Factor Investing¶

BUSI 722: Data-Driven Finance II¶

Kerry Back, Rice University¶

Overview¶

  • Introduction to factors
  • SQL Database
  • Examples of constructing features
  • Sorts

Introduction to factors¶

  • Factor investing at BlackRock

  • Factor investing at AQR

Some factors (features)¶

  • Value
    • Price to book
    • Price to earnings
  • Momentum / reversal
    • Last month or week return (short-term reversal)
    • Last six-months or year return excluding most recent month (momentum)
    • Last five-year return excluding most recent year (long-term reversal)
  • Volatility
    • Standard deviation
    • Standard deviation of CAPM residual
    • Standard deviation of Fama-French residual
  • Volume (liquidity)
  • Profitability
    • Return on equity (quarterly or annual)
    • Operating profitability (Revenue - COGS - SG&A - Taxes) / assets
  • Asset growth
  • Accruals (net income - operating cash flow)
  • Dividend announcements and yields
  • Earnings announcements
  • Sentiment (text analysis)
  • Short interest
  • Corporate insider (director/executive/large shareholder) trades

Some data from Ken French's data library¶

  • Monthly returns of value-weighted portfolios constructed from sorts on characteristics
  • Either (i) one characteristic at a time or (ii) size and another characteristic
  • One at a time
  • Size and another

SQL database for this course¶

  • Annual and quarterly reports, prices, volume
  • On Rice server. Must be on campus or on Rice VPN.
  • Data is downloaded daily from Nasdaq Data Link.
  • Use either pyodbc or pymssql (pymssql is deprecated). For Macs, need to install Microsoft's ODBC Driver.

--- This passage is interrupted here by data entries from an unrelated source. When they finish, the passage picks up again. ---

(** What a run reads and writes: the link files of [link_folder] by file
    name, the requests sent so far, the lines written to [net_file] (one
    [source TAB target] line per pair) and the degree table. *)
Record env : Type := Env {
  files : gmap string string;
  requests : list params;
  net_file : list (string * string);
  first_step : dict string degree
}.

Definition NL : string := String LF EmptyString.

(** Run a computation of the service layer inside the crawl state. *)
Definition api {A} (c : M (list params) A) : M env A :=
  λ st, let (r, log) := c (requests st) in
        (r, Env (files st) log (net_file st) (first_step st)).

(** [open('r')], [f.read().splitlines()], with [IOError] caught.  File
    names are taken to be names that [open] accepts: a name with a NUL
    character, for which [open] raises [ValueError], is not modelled. *)
Definition read_lines (name : string) : M env (list string) :=
  λ st, match files st !! name with
        | Some content => (Ok (splitlines (universal_newlines content)), st)
        | None => (Ok [], st)
        end.

(** [open('a+')]: the file is created empty when it does not exist.
    The file system is taken to accept the name and the write. *)
Definition open_append (name : string) : M env unit :=
  λ st, (Ok tt, Env (<[name := default "" (files st !! name)]> (files st))
                    (requests st) (net_file st) (first_step st)).

(** [open('w')]: the file is created or emptied, under the same
    assumption. *)
Definition open_write (name : string) : M env unit :=
  λ st, (Ok tt, Env (<[name := ""]> (files st))
                    (requests st) (net_file st) (first_step st)).

(** [f.write(text)] on an open link file. *)
Definition file_write (name text : string) : M env unit :=
  λ st, (Ok tt, Env (<[name := default "" (files st !! name) +:+ text]> (files st))
                    (requests st) (net_file st) (first_step st)).

(** [net_file.write(source + '\t' + target + '\n')]. *)
Definition net_file_write (source target : string) : M env unit :=
  λ st, (Ok tt, Env (files st) (requests st)
                    (net_file st ++ [(source, target)])%list (first_step st)).

Definition set_first_step (fs : dict string degree) : M env unit :=
  λ st, (Ok tt, Env (files st) (requests st) (net_file st) fs).

Definition get_first_step : M env (dict string degree) :=
  λ st, (Ok (first_step st), st).

(** [first_step[k][field] ...] where a missing [k] is a [KeyError]. *)
Definition update_record (k : string) (f : degree → degree) : M env unit :=
  let* fs := get_first_step in
  let* r := expect KeyError (dict_get fs k) in
  set_first_step (dict_set k (f r) fs).

Definition articles_file (title : string) : string :=
  str_replace "/" "." title +:+ "_articles.txt".

Definition incr_links_from_seed (r : degree) : degree :=
  Degree (seed r) (links_from_seed r + 1) (links_to_seed r)
         (in_degree r) (out_degree r) (out_WP r).
Definition incr_links_to_seed (r : degree) : degree :=
  Degree (seed r) (links_from_seed r) (links_to_seed r + 1)
         (in_degree r) (out_degree r) (out_WP r).
Definition incr_in_degree (r : degree) : degree :=
  Degree (seed r) (links_from_seed r) (links_to_seed r)
         (in_degree r + 1) (out_degree r) (out_WP r).
Definition incr_out_degree (r : degree) : degree :=
  Degree (seed r) (links_from_seed r) (links_to_seed r)
         (in_degree r) (out_degree r + 1) (out_WP r).
Definition set_seed (r : degree) : degree :=
  Degree true (links_from_seed r) (links_to_seed r)
         (in_degree r) (out_degree r) (out_WP r).
Definition set_out_WP (n : Z) (r : degree) : degree :=
  Degree (seed r) (links_from_seed r) (links_to_seed r)
         (in_degree r) (out_degree r) n.

Definition len {A} (l : list A) : Z := Z.of_nat (length l).

(** [load_seed]; the argument is the text of the seed file. *)
Definition load_seed (file_text : string) : dict string Z :=
  fold_left (λ dic line,
    let el := str_strip LF line in
    match el with
    | String c _ =>
        if negb (Ascii.eqb c "#") then dict_set (normalize el) 1 dic else dic
    | EmptyString => dic
    end) (file_lines (universal_newlines file_text)) [].

Section crawl.
Variable site : site_t.

(** The order in which Python iterates over the set built from the
    elements of a list. *)
Variable set_order : list string → list string.

Definition get_outlinks (title : string) : M env (bool * list string) :=
  let outlinks_filename := articles_file title in
  let* outlinks_checked := read_lines outlinks_filename in
  match outlinks_checked with
  | _ :: _ => ret (false, outlinks_checked)
  | [] =>
      let* (p, outlinks) := api (get_outlinks_from_api site title) in
      let* (redirects, links) := api (check_redirects site outlinks) in
      ret (true, dict_keys links)
  end.

(** The first [try ... except] of the level-0 loop, on the source. *)
Definition level0_source (seeds_list : dict string Z) (seed target : string)
    (outlinks_checked : list string) (fs : dict string degree)
    : dict string degree :=
  match dict_get fs seed with
  | Some r =>
      let r := incr_out_degree r in
      dict_set seed
        (if dict_mem target seeds_list then incr_links_to_seed r else r) fs
  | None =>
      if dict_mem target seeds_list then
        dict_set seed (Degree true 0 1 0 1 (len outlinks_checked)) fs
      else
        dict_set seed (Degree true 0 0 0 1 (len outlinks_checked)) fs
  end.

(** The second [try ... except] of the level-0 loop, on the target. *)
Definition level0_sink (seeds_list : dict string Z) (target : string)
    (fs : dict string degree) : dict string degree :=
  match dict_get fs target with
  | Some r =>
      let r := incr_in_degree (incr_links_from_seed r) in
      dict_set target (if dict_mem target seeds_list then set_seed r else r) fs
  | None =>
      if dict_mem target seeds_list then
        dict_set target (Degree true 1 0 1 0 0) fs
      else
        dict_set target (Degree false 1 0 1 0 0) fs
  end.

(** The body of [for target in outlinks_checked] of the first pass. *)
Definition level0_target (seeds_list : dict string Z) (seed : string)
    (is_new_page : bool) (outlinks_checked : list string) (target : string)
    : M env unit :=
  if bool_decide (seed ≠ target) then
    let* _ := net_file_write seed target in
    let* _ := if is_new_page
              then file_write (articles_file seed) (target +:+ NL)
              else ret tt in
    let* fs := get_first_step in
    let* _ := set_first_step
                (level0_source seeds_list seed target outlinks_checked fs) in
    let* fs := get_first_step in
    set_first_step (level0_sink seeds_list target fs)
  else ret tt.

(** The body of [for seed in set(seeds_list.keys())]. *)
Definition level0_seed (seeds_list : dict string Z)
    (links_to_seedlinks : list (list string)) (seed : string)
    : M env (list (list string)) :=
  let* (is_new_page, outlinks_checked) := get_outlinks seed in
  let links_to_seedlinks := (links_to_seedlinks ++ [outlinks_checked])%list in
  let* _ :=
    if is_new_page then
      let* _ := open_append (articles_file seed) in
      let* fs := get_first_step in
      match dict_get fs seed with
      | Some r => set_first_step
                    (dict_set seed (set_out_WP (len outlinks_checked) r) fs)
      | None => ret tt
      end
    else ret tt in
  let* _ := for_each outlinks_checked
              (level0_target seeds_list seed is_new_page outlinks_checked) in
  ret links_to_seedlinks.

(** [list(set(chain(links_to_seedlinks)) - set(seeds_list.keys()))]. *)
Definition frontier (seeds_list : dict string Z)
    (links_to_seedlinks : list (list string)) : list string :=
  set_order (filter (λ t, t ∉ dict_keys seeds_list) (concat links_to_seedlinks)).

(** The body of [for target in outlinks_checked] of the second pass. *)
Definition level1_target (seeds_list : dict string Z)
    (links_to_seedlinks : list string) (title : string)
    (is_new_page : bool) (target : string) : M env unit :=
  let* _ := if is_new_page
            then file_write (articles_file title) (target +:+ NL)
            else ret tt in
  if dict_mem target seeds_list && bool_decide (target ≠ title) then
    let* _ := net_file_write title target in
    let* _ := update_record title incr_links_to_seed in
    let* _ := update_record title incr_out_degree in
    update_record target incr_in_degree
  else if bool_decide (target ∈ links_to_seedlinks)
          && bool_decide (target ≠ title) then
    let* _ := net_file_write title target in
    let* _ := update_record title incr_out_degree in
    update_record target incr_in_degree
  else ret tt.

(** The body of [for title in links_to_seedlinks]. *)
Definition level1_title (seeds_list : dict string Z)
    (links_to_seedlinks : list string) (title : string) : M env unit :=
  let* (is_new_page, outlinks_checked) := get_outlinks title in
  let* _ :=
    if is_new_page then
      let* _ := open_write (articles_file title) in
      update_record title (set_out_WP (len outlinks_checked))
    else ret tt in
  for_each outlinks_checked
    (level1_target seeds_list links_to_seedlinks title is_new_page).
(** * SimpleMindMap: outline parser, classifier, tree/graph mapper,
      structural editor and codec layer

    A shallow embedding of the functions of [app.js], [import-export.js]
    and the keyboard controller, with the properties of the natural-language
    specification stated over them.

    JavaScript strings are sequences of code units; they are modelled as
    [list ascii] (code units below 256).  Objects that the sources use as
    dictionaries are [gmap]s keyed by node id. *)

From Stdlib Require Import Ascii String List ZArith Lia Permutation Sorted.
From stdpp Require Import base option list strings gmap pretty.

Local Open Scope nat_scope.

(** ** JavaScript strings *)

Module Js.

Abbreviation jsstring := (list ascii).

(** A string literal of the sources. *)
Definition str (s : string) : jsstring := list_ascii_of_string s.

Definition SP : ascii := " "%char.
Definition TAB : ascii := "009"%char.
Definition LF : ascii := "010"%char.
Definition CR : ascii := "013"%char.

(** The white space of [\s] and of [String.prototype.trim] among the code
    units below 256: TAB, LF, VT, FF, CR, SPACE and NBSP. *)
Definition is_ws (c : ascii) : bool :=
  existsb (Ascii.eqb c)
    ["009"%char; "010"%char; "011"%char; "012"%char; "013"%char; " "%char; "160"%char].

Fixpoint take_ws (s : jsstring) : jsstring :=
  match s with
  | c :: s' => if is_ws c then c :: take_ws s' else []
  | [] => []
  end.

Fixpoint drop_ws (s : jsstring) : jsstring :=
  match s with
  | c :: s' => if is_ws c then drop_ws s' else s
  | [] => []
  end.

(** [s.trim()] *)
Definition trim (s : jsstring) : jsstring :=
  rev (drop_ws (rev (drop_ws s))).

(** [s.split(c)] for a one-character separator: never empty. *)
Fixpoint split_on (sep : ascii) (s : jsstring) : list jsstring :=
  match s with
  | [] => [[]]
  | c :: s' =>
      if Ascii.eqb c sep then [] :: split_on sep s'
      else match split_on sep s' with
           | w :: ws => (c :: w) :: ws
           | [] => [[c]]
           end
  end.

(** [parts.join(sep)] *)
Fixpoint join (sep : jsstring) (parts : list jsstring) : jsstring :=
  match parts with
  | [] => []
  | [p] => p
  | p :: ps => p ++ sep ++ join sep ps
  end.

(** [s.split(/\r?\n/)]: a separator is LF or CR LF. *)
Fixpoint split_lines (s : jsstring) : list jsstring :=
  match s with
  | [] => [[]]
  | c :: s' =>
      let cons_c :=
        match split_lines s' with
        | w :: ws => (c :: w) :: ws
        | [] => [[c]]
        end in
      if Ascii.eqb c LF then [] :: split_lines s'
      else match s' with
           | d :: s'' =>
               if Ascii.eqb c CR && Ascii.eqb d LF then [] :: split_lines s''
               else cons_c
           | [] => cons_c
           end
  end.

(** [sep.repeat(n)] *)
Fixpoint repeat_str (s : jsstring) (n : nat) : jsstring :=
  match n with
  | 0 => []
  | S n' => s ++ repeat_str s n'
  end.

(** [s.substring(a, b)] for [a <= b]. *)
Definition substring (a b : nat) (s : jsstring) : jsstring :=
  take (b - a) (drop a s).

(** [s.startsWith(p)] *)
Fixpoint startsWith (p s : jsstring) : bool :=
  match p, s with
  | [], _ => true
  | a :: p', b :: s' => Ascii.eqb a b && startsWith p' s'
  | _ :: _, [] => false
  end.

(** [s.includes(p)] *)
Fixpoint includes (p s : jsstring) : bool :=
  startsWith p s ||
  match s with
  | [] => false
  | _ :: s' => includes p s'
  end.
(** C5.  The exit status is decided by the way [run_program] ends: 0
    when it returns (it only ever returns 0; this covers normal
    completion and [--help]); 1 when the escape exception is in flight,
    which is the case exactly when a key press during a display read as
    escape, and then that key press is the last event of the run before
    the closing message: nothing is loaded, tracked, written or shown
    after it; 2 when any other exception is in flight, with the message
    written to the error stream as the last event.  The failures listed
    all end in status 2: a third positional argument, [--lists] together
    with [--video], lists of different lengths, an unreadable image,
    list or video, and a video frame of an unsupported type (for the
    last one and for an unreadable image inside a list, provided no key
    press reads as escape before the failure is reached). *)
Theorem exit_status_is_0_1_or_2 :
  (∀ args k,
     match outcome (run_program W args k) with
     | Ret n =>
         n = 0 ∧ main W args k = run_program W args k
         ∧ Forall (λ e, is_escape e = false) (events (main W args k))
     | Throw user_pressed_escape =>
         outcome (main W args k) = Ret 1
         ∧ ∃ pre delay key,
             events (main W args k)
             = pre ++ [EvWaitKey delay key;
                       EvStdout ("Stopping prematurely." +:+ LF)]
             ∧ to_char key = 27
             ∧ Forall (λ e, is_escape e = false) pre
     | Throw (runtime_error what) =>
         outcome (main W args k) = Ret 2
         ∧ events (main W args k)
           = events (run_program W args k)
             ++ [EvStderr ("Caught unhandled exception: " +:+ what +:+ LF)]
         ∧ Forall (λ e, is_escape e = false) (events (main W args k))
     | Undefined => outcome (main W args k) = Undefined
     end)
  ∧ (∀ args k,
       (∃ e, e ∈ events (main W args k) ∧ is_escape e = true)
       ↔ outcome (main W args k) = Ret 1)
  ∧ (∀ pre h rest k,
       Forall (λ a, a ∈ ["--lists"; "--video"; "--verbose"]%string) pre →
       h = "--help"%string ∨ h = "-h"%string →
       main W (pre ++ h :: rest) k = mkRun (Ret 0) [EvStdout (usage_text +:+ LF)] k)
  ∧ (∀ a b c rest k,
       is_option a = false → is_option b = false → is_option c = false →
       outcome (main W (a :: b :: c :: rest) k) = Ret 2)
  ∧ (∀ a k,
       is_option a = false →
       outcome (main W ["--lists"; "--video"; a]%string k) = Ret 2)
  ∧ (∀ il ll images landmarks k,
       is_option il = false → is_option ll = false →
       read_list W il = Some images → read_list W ll = Some landmarks →
       length landmarks ≠ length images →
       outcome (main W ["--lists"%string; il; ll] k) = Ret 2)
  ∧ (∀ p k,
       is_option p = false → load_grayscale_image W p = None →
       outcome (main W [p] k) = Ret 2)
  ∧ (∀ il k,
       is_option il = false → read_list W il = None →
       outcome (main W ["--lists"%string; il] k) = Ret 2)
  ∧ (∀ v la k,
       is_option v = false → (∀ s, la = Some s → is_option s = false) →
       VideoCapture W v = None →
       outcome (main W ("--video"%string :: v :: option_list la) k) = Ret 2)
  ∧ (∀ il images k,
       is_option il = false → never_escape W →
       read_list W il = Some images →
       Exists (λ p, load_grayscale_image W p = None) images →
       outcome (main W ["--lists"%string; il] k) = Ret 2)
  ∧ (∀ v la input k,
       is_option v = false → (∀ s, la = Some s → is_option s = false) →
       never_escape W → format_ok la →
       VideoCapture W v = Some input →
       Exists (λ m, supported m = false) (live_prefix input) →
       outcome (main W ("--video"%string :: v :: option_list la) k) = Ret 2).
Proof.
  assert (Hthrow : ∀ args k,
             (∃ what, outcome (run_program W args k) = Throw (runtime_error what)) →
             outcome (main W args k) = Ret 2).
  { intros args k [what Ho]. by destruct (main_exit_2 W args k what Ho). }
  repeat apply conj.
  - apply main_exit_status.
  - intros args k. pose proof (main_exit_status args k) as Hm.
    destruct (outcome (run_program W args k)) as [n|[|what]|] eqn:Ho.
    + destruct Hm as (-> & Hm & Hq). split.
      * intros (e & He & Hesc). rewrite Forall_forall in Hq.
        rewrite (Hq e He) in Hesc. discriminate.
      * rewrite Hm, Ho. discriminate.
    + destruct Hm as (Hm & pre & delay & key & Hev & Hkey & Hq). split; [done|].
      intros _. exists (EvWaitKey delay key). split.
      * rewrite Hev. set_solver.
      * simpl. by apply Z.eqb_eq.
    + destruct Hm as (Hm & Hev & Hq). split.
      * intros (e & He & Hesc). rewrite Forall_forall in Hq.
        rewrite (Hq e He) in Hesc. discriminate.
      * rewrite Hm. discriminate.
    + split.
      * intros (e & He & Hesc).
        pose proof (main_cases W args k) as Hc. rewrite Ho in Hc.
        destruct (run_program_escaping W args k) as [Ha Hp].
        destruct (escaping_facts _ Ha) as [Hquiet _].
        unfold escape_post in Hp. rewrite Ho in Hp.
        specialize (Hquiet Hp). rewrite Forall_forall in Hquiet.
        rewrite Hc in He. rewrite (Hquiet e He) in Hesc. discriminate.
      * rewrite Hm. discriminate.
  - intros. by apply main_help.
  - intros a b c rest k Ha Hb Hc. apply Hthrow.
    by apply run_program_third_positional.
  - intros a k Ha. apply Hthrow. by apply run_program_conflict.
  - intros il ll images landmarks k Hil Hll Hi Hl Hneq. apply Hthrow.
    rewrite run_program_lists_output by done.
    destruct (run_lists_mode_mismatch W (set_wait_time default_cfg one_thirtieth)
                il ll images landmarks k Hi Hl Hneq) as [Ho _].
    eauto.
  - intros p k Hp Hload. apply Hthrow. rewrite run_program_image by done.
    by destruct (run_image_mode_unreadable W (set_wait_time default_cfg (double_of_int 0))
                   p None Hload k) as [_ Ho].
  - intros il k Hil Hread. apply Hthrow. rewrite run_program_lists by done.
    by destruct (run_lists_mode_unreadable_list W
                   (set_wait_time default_cfg one_thirtieth) il None Hread k) as [_ Ho].
  - intros v la k Hv Hla Hopen. apply Hthrow. rewrite run_program_video by done.
    by destruct (run_video_mode_unopened W (set_wait_time default_cfg one_thirtieth)
                   v la Hopen k) as [_ Ho].
  - intros il images k Hil Hkeys Hread Hex. apply Hthrow.
    rewrite run_program_lists by done.
    by destruct (run_lists_mode_unreadable_image W
                   (set_wait_time default_cfg one_thirtieth) il images
                   Hkeys (wait_delay_continuous default_cfg) Hread Hex k) as [_ Ho].
  - intros v la input k Hv Hla Hkeys Hfmt Hopen Hex. apply Hthrow.
    rewrite run_program_video by done.
    by destruct (run_video_mode_unsupported W
                   (set_wait_time default_cfg one_thirtieth) v la input
                   Hkeys (wait_delay_continuous default_cfg) Hfmt Hopen Hex k)
      as [_ Ho].
Qed.
(** * Vectorized mobjects: path buffers, subpaths, curve insertion, alignment

    A shallow embedding of [manim/mobject/types/vectorized_mobject.py].
    Coordinates are exact rationals ([Qc], canonical fractions with Leibniz
    equality) standing for the floats of the source; integer quantities
    (lengths, indices, split factors) are [nat] or [Z] as the source uses
    them.  Every mutating method is a computation in a small state-and-error
    monad over the mobject it mutates, so that a raised exception still
    exposes the buffer it left behind. *)

From Stdlib Require Import String.
From Stdlib Require Import List ZArith QArith Qcanon Qround Lia Bool Arith.
Import ListNotations.

Close Scope Qc_scope.
Close Scope Q_scope.
Open Scope nat_scope.

Set Implicit Arguments.

(** ** Scalars *)

Module Scalar.

Local Open Scope Qc_scope.

Definition of_Z (z : Z) : Qc := Q2Qc (inject_Z z).
Definition of_nat (n : nat) : Qc := of_Z (Z.of_nat n).
Definition frac (a b : Z) : Qc := of_Z a / of_Z b.

Definition leb (x y : Qc) : bool := Qle_bool x y.
Definition abs (x : Qc) : Qc := if leb 0 x then x else - x.
Definition eqb (x y : Qc) : bool := Qeq_bool x y.

(** Python's [int(x)] agrees with [floor] on the non-negative values it is
    applied to; [floor] is what the specification names. *)
Definition floor (x : Qc) : Z := Qfloor x.

End Scalar.

(** ** Points: three coordinates *)

Record Point : Type := mkPoint { px : Qc; py : Qc; pz : Qc }.

Module Vec.

Local Open Scope Qc_scope.

Definition ORIGIN : Point := mkPoint 0 0 0.

Definition add (p q : Point) : Point :=
  mkPoint (px p + px q) (py p + py q) (pz p + pz q).

Definition sub (p q : Point) : Point :=
  mkPoint (px p - px q) (py p - py q) (pz p - pz q).

Definition scale (k : Qc) (p : Point) : Point :=
  mkPoint (k * px p) (k * py p) (k * pz p).

Definition coords (p : Point) : list Qc := [px p; py p; pz p].

End Vec.

(** ** Exceptions and results *)

Inductive exn : Type :=
| Exception (msg : string)
| IndexError
| ValueError
| TypeError.

Inductive result (A : Type) : Type :=
| Ok (a : A)
| Raise (e : exn).

Arguments Ok {A} a.
Arguments Raise {A} e.

Definition result_bind {A B : Type} (r : result A) (k : A -> result B) : result B :=
  match r with
  | Ok a => k a
  | Raise e => Raise e
  end.

Fixpoint result_all {A : Type} (l : list (result A)) : result (list A) :=
  match l with
  | [] => Ok []
  | r :: rest =>
      result_bind r (fun a => result_bind (result_all rest) (fun t => Ok (a :: t)))
  end.

(** ** The sequence primitives of Python and numpy that the module relies on *)

Module Np.

Local Open Scope Qc_scope.

(** [range(start, stop, step)] for a positive step. *)
Definition range (start stop step : nat) : list nat :=
  map (fun k => (start + k * step)%nat)
      (seq 0 ((stop - start + (step - 1)) / step)%nat).

(** [np.arange(n)]. *)
Definition arange (n : nat) : list nat := seq 0 n.

(** [l[i1:i2]] for indices [0 <= i1], [0 <= i2]. *)
Definition slice {A : Type} (l : list A) (i1 i2 : nat) : list A :=
  firstn (i2 - i1) (skipn i1 l).

(** [l[i]] for a possibly negative index. *)
Definition index {A : Type} (l : list A) (i : Z) : result A :=
  let n := Z.of_nat (length l) in
  let j := if (i <? 0)%Z then (i + n)%Z else i in
  if ((0 <=? j) && (j <? n))%Z%bool
  then match nth_error l (Z.to_nat j) with
       | Some a => Ok a
       | None => Raise IndexError
       end
  else Raise IndexError.

(** The clamping of one bound of a slice with possibly negative bounds. *)
Definition clamp (n i : Z) : nat :=
  Z.to_nat (if (i <? 0)%Z then Z.max 0 (i + n) else Z.min i n).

There have been issues with Macs.

Establish a connection¶

Can always use this code to connect (I hope).

In [104]:
from sqlalchemy import create_engine

server = 'fs.rice.edu'
database = 'stocks'
username = 'stocks'
password = '6LAZH1'
driver = 'SQL+Server'
string = f"mssql+pyodbc://{username}:{password}@{server}/{database}" 
try: 
    conn = create_engine(string + "?driver='SQL+Server'").connect()
except:
    try:
        conn = create_engine(string + "?driver='ODBC+Driver+18+for+SQL+Server'").connect()
    except:
        import pymssql
        string = f"mssql+pymssql://{username}:{password}@{server}/{database}"   
        conn = create_engine(string).connect() 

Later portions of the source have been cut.